■ Exercise instructions ■
Look through the entries below. Report each line that has the word "Theorem" in it.

■ Provided data ■
(** X23. Adding a root that is already configured changes nothing: once
    [roots add] has succeeded for a path, adding any path with the same
    normal form again returns 0 and leaves the stored document as it
    is (the normal form of a normalised path being itself). *)
Theorem roots_add_twice w st path label max_depth enable disable st1
    path2 label2 max_depth2 enable2 disable2 :
  HiCli._normalize_path w (HiCli._normalize_path w path)
  = HiCli._normalize_path w path →
  HiCli._normalize_path w path2 = HiCli._normalize_path w path →
  HiCli.cmd_roots_add w st path label max_depth enable disable
  = Ok (Some 0, st1) →
  HiCli.cmd_roots_add w st1 path2 label2 max_depth2 enable2 disable2
  = Ok (Some 0, st1).
Proof.
  intros Hidem Hsame. unfold HiCli.cmd_roots_add. rewrite Hsame.
  set (p := HiCli._normalize_path w path) in *.
  destruct (existsb (HiCli.same_root w p)
              (default [] (HiCli.cfg_roots (HiCli.load_config w st))))
    eqn:Hpresent.
  - intros [= <-]. by rewrite Hpresent.
  - unfold HiCli.save_config. destruct (HiCli.writable st); [|done].
    cbn [mbind result_bind Py.bind]. intros [= <-].
    cbn [HiCli.load_config HiCli.config_file HiCli.set_roots HiCli.cfg_roots
         default from_option]. unfold id.
    rewrite existsb_app. cbn [existsb].
    by rewrite same_root_new, orb_true_r.
Qed.

Lemma roots_add_twice_witness :
  HiCli.cmd_roots_add Examples.world_windows
    (Scenarios.store_of [Hi.mkRootSpec "\R" (Some true) (Some true) (Some 4)
                           (Some "Custom")])
    "/R/." "again" 9 false true
  = Ok (Some 0,
        Scenarios.store_of [Hi.mkRootSpec "\R" (Some true) (Some true) (Some 4)
                              (Some "Custom")]).
Proof.
  apply (roots_add_twice Examples.world_windows (Scenarios.store_of [])
           "/R" EmptyString 4 false false).
  - reflexivity.
  - reflexivity.
  - reflexivity.
Defined.

(** X24. [roots add] keeps the normal forms of the configured paths
    pairwise different: when they are so before the command, they are
    so in the document the command leaves. *)
Theorem roots_add_keeps_paths_distinct w st path label max_depth enable
    disable code st1 :
  HiCli._normalize_path w (HiCli._normalize_path w path)
  = HiCli._normalize_path w path →
  NoDup ((fun r => HiCli._normalize_path w (Hi.rs_path r))
           <$> default [] (HiCli.cfg_roots (HiCli.load_config w st))) →
  HiCli.cmd_roots_add w st path label max_depth enable disable
  = Ok (code, st1) →
  NoDup ((fun r => HiCli._normalize_path w (Hi.rs_path r))
           <$> default [] (HiCli.cfg_roots (HiCli.load_config w st1))).
Proof.
  intros Hidem Hnodup. unfold HiCli.cmd_roots_add.
  set (p := HiCli._normalize_path w path) in *.
  set (roots := default [] (HiCli.cfg_roots (HiCli.load_config w st))) in *.
  destruct (existsb (HiCli.same_root w p) roots) eqn:Hpresent.
  - intros [= <- <-]. done.
  - unfold HiCli.save_config. destruct (HiCli.writable st); [|done].
    cbn [mbind result_bind Py.bind]. intros [= <- <-].
    cbn [HiCli.load_config HiCli.config_file HiCli.set_roots HiCli.cfg_roots
         default from_option]. unfold id.
    rewrite fmap_app. apply NoDup_app. split; [done|]. split.
    + intros s Hs Hnew. cbn [fmap list_fmap Hi.rs_path] in Hnew.
      apply list_elem_of_singleton in Hnew. subst s.
      apply list_elem_of_fmap in Hs as (r & Hr & Hin).
      assert (Hex : existsb (HiCli.same_root w p) roots = true).
      { apply existsb_exists. exists r. split; [by apply list_elem_of_In|].
        unfold HiCli.same_root. rewrite <- Hr, Hidem. apply String.eqb_refl. }
      by rewrite Hex in Hpresent.
    + apply NoDup_singleton.
Qed.

Lemma roots_add_keeps_paths_distinct_witness :
  NoDup ((fun r => HiCli._normalize_path Examples.world_windows (Hi.rs_path r))
           <$> [Hi.mkRootSpec "/R" (Some true) (Some true) (Some 4) None;
                Hi.mkRootSpec "/R/x" (Some false) None None None;
                Hi.mkRootSpec "\R\x\y" (Some true) (Some true) (Some 4)
                  (Some "Custom")])
  ∧ HiCli.cmd_roots_add Examples.world_windows
      (Scenarios.store_of
         [Hi.mkRootSpec "/R" (Some true) (Some true) (Some 4) None;
          Hi.mkRootSpec "/R/x" (Some false) None None None])
      "/R/./x/" EmptyString 4 false false
    = Ok (Some 0,
          Scenarios.store_of
            [Hi.mkRootSpec "/R" (Some true) (Some true) (Some 4) None;
             Hi.mkRootSpec "/R/x" (Some false) None None None]).
Proof.
  assert (Hbefore :
            NoDup ((fun r => HiCli._normalize_path Examples.world_windows
                               (Hi.rs_path r))
                     <$> [Hi.mkRootSpec "/R" (Some true) (Some true) (Some 4)
                            None;
                          Hi.mkRootSpec "/R/x" (Some false) None None None])).
  { vm_compute. apply NoDup_cons. split.
    - intros Hin. apply list_elem_of_singleton in Hin. discriminate Hin.
    - apply NoDup_singleton. }
  split.
  - apply (roots_add_keeps_paths_distinct Examples.world_windows
             (Scenarios.store_of
                [Hi.mkRootSpec "/R" (Some true) (Some true) (Some 4) None;
                 Hi.mkRootSpec "/R/x" (Some false) None None None])
             "/R/x/y" EmptyString 4 false false (Some 0)
             (Scenarios.store_of
                [Hi.mkRootSpec "/R" (Some true) (Some true) (Some 4) None;
                 Hi.mkRootSpec "/R/x" (Some false) None None None;
                 Hi.mkRootSpec "\R\x\y" (Some true) (Some true) (Some 4)
                   (Some "Custom")])).
    + reflexivity.
    + exact Hbefore.
    + reflexivity.
  - reflexivity.
Defined.







Lemma walk_disabled w excluded r :
  Hi.walk_root w excluded (HiCli.set_enabled r false) = [].
Proof. reflexivity. Qed.

Lemma walk_after_disable w excluded target roots :
  Hi.discover_filesystem_apps_optin w
    ((fun r => if HiCli.same_root w target r
               then HiCli.set_enabled r false else r) <$> roots)
    excluded
  = Hi.discover_filesystem_apps_optin w
      (List.filter (fun r => negb (HiCli.same_root w target r)) roots)
      excluded.
Proof.
  unfold Hi.discover_filesystem_apps_optin.
  induction roots as [|r roots IH]; [done|].
  cbn [fmap list_fmap flat_map List.filter].
  destruct (HiCli.same_root w target r); cbn [negb flat_map].
  - rewrite walk_disabled. exact IH.
  - f_equal. exact IH.
Qed.

(** X26. After [roots disable] has succeeded for a path, walking the
    stored roots gives what walking the former roots gives once every
    root with the normal form of that path is left out; the other roots
    are walked as before. *)
Theorem roots_disable_stops_walk w st path st1 excluded :
  HiCli.cmd_roots_enable_disable w st path false = Ok (Some 0, st1) →
  Hi.discover_filesystem_apps_optin w
    (default [] (HiCli.cfg_roots (HiCli.load_config w st1))) excluded
  = Hi.discover_filesystem_apps_optin w
      (List.filter
         (fun r => negb (HiCli.same_root w (HiCli._normalize_path w path) r))
         (default [] (HiCli.cfg_roots (HiCli.load_config w st))))
      excluded.
Proof.
  unfold HiCli.cmd_roots_enable_disable.
  destruct (negb _); [done|].
  unfold HiCli.save_config. destruct (HiCli.writable st); [|done].
  cbn [mbind result_bind Py.bind]. intros [= <-].
  cbn [HiCli.load_config HiCli.config_file HiCli.set_roots HiCli.cfg_roots
       default from_option]. unfold id.
  apply walk_after_disable.
Qed.

Lemma roots_disable_stops_walk_witness :
  Hi.discover_filesystem_apps_optin Examples.world_windows
    (default []
       (HiCli.cfg_roots
          (HiCli.load_config Examples.world_windows
             (Scenarios.store_of
                [Hi.mkRootSpec "/R" (Some false) (Some true) (Some 1) None]))))
    ∅
  = Hi.discover_filesystem_apps_optin Examples.world_windows
      (List.filter
         (fun r => negb (HiCli.same_root Examples.world_windows
                           (HiCli._normalize_path Examples.world_windows "/R")
                           r))
         (default []
            (HiCli.cfg_roots
               (HiCli.load_config Examples.world_windows
                  (Scenarios.store_of [Examples.root_spec true 1])))))
      ∅.
Proof.
  apply (roots_disable_stops_walk Examples.world_windows
           (Scenarios.store_of [Examples.root_spec true 1]) "/R").
  reflexivity.
Defined.

(** X27. The [discover] command never gives an exit status:
    [cmd_discover] ends without [return], so whenever it returns, it
    returns [None] and leaves the store alone, and [main] then raises
    [TypeError] on [int(None)]; and when it raises, so does [main]. *)
Theorem discover_command_raises w st json steam no_steam no_filesystem :
  (∀ r, HiCli.cmd_discover w st steam no_steam no_filesystem = Ok r →
        r = (None, st)
        ∧ HiCli.main w st (HiCli.Discover json steam no_steam no_filesystem)
          = Raise TypeError)
  ∧ (∀ r, HiCli.main w st (HiCli.Discover json steam no_steam no_filesystem)
          ≠ Ok r).
Proof.
  unfold HiCli.main, HiCli.run_command, HiCli.cmd_discover.
  destruct (HiCli.cmd_discover_apps w st steam no_steam no_filesystem)
    as [apps|e]; cbn [mbind result_bind Py.bind fst snd]; split.
  - by intros r [= <-].
  - done.
  - done.
  - done.
Qed.

Lemma discover_command_raises_witness :
  HiCli.cmd_discover Scenarios.world_games
    (Scenarios.store_of
       [HiCli.root_entry "/home/u/Games" true 6 "Games"])
    false false false
  = Ok (None,
        Scenarios.store_of [HiCli.root_entry "/home/u/Games" true 6 "Games"])
  ∧ HiCli.main Scenarios.world_games
      (Scenarios.store_of [HiCli.root_entry "/home/u/Games" true 6 "Games"])
      (HiCli.Discover false false false false)
    = Raise TypeError.
Proof.
  assert (Hcmd : HiCli.cmd_discover Scenarios.world_games
                   (Scenarios.store_of
                      [HiCli.root_entry "/home/u/Games" true 6 "Games"])
                   false false false
                 = Ok (None,
                       Scenarios.store_of
                         [HiCli.root_entry "/home/u/Games" true 6 "Games"]))
    by (vm_compute; reflexivity).
  split; [exact Hcmd|].
  exact (proj2 (proj1 (discover_command_raises Scenarios.world_games
                         (Scenarios.store_of
                            [HiCli.root_entry "/home/u/Games" true 6 "Games"])
                         false false false false) _ Hcmd)).
Defined.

■ Result ■
Theorem roots_add_twice w st path label max_depth enable disable st1
Theorem roots_add_keeps_paths_distinct w st path label max_depth enable
Theorem roots_disable_stops_walk w st path st1 excluded :
Theorem discover_command_raises w st json steam no_steam no_filesystem :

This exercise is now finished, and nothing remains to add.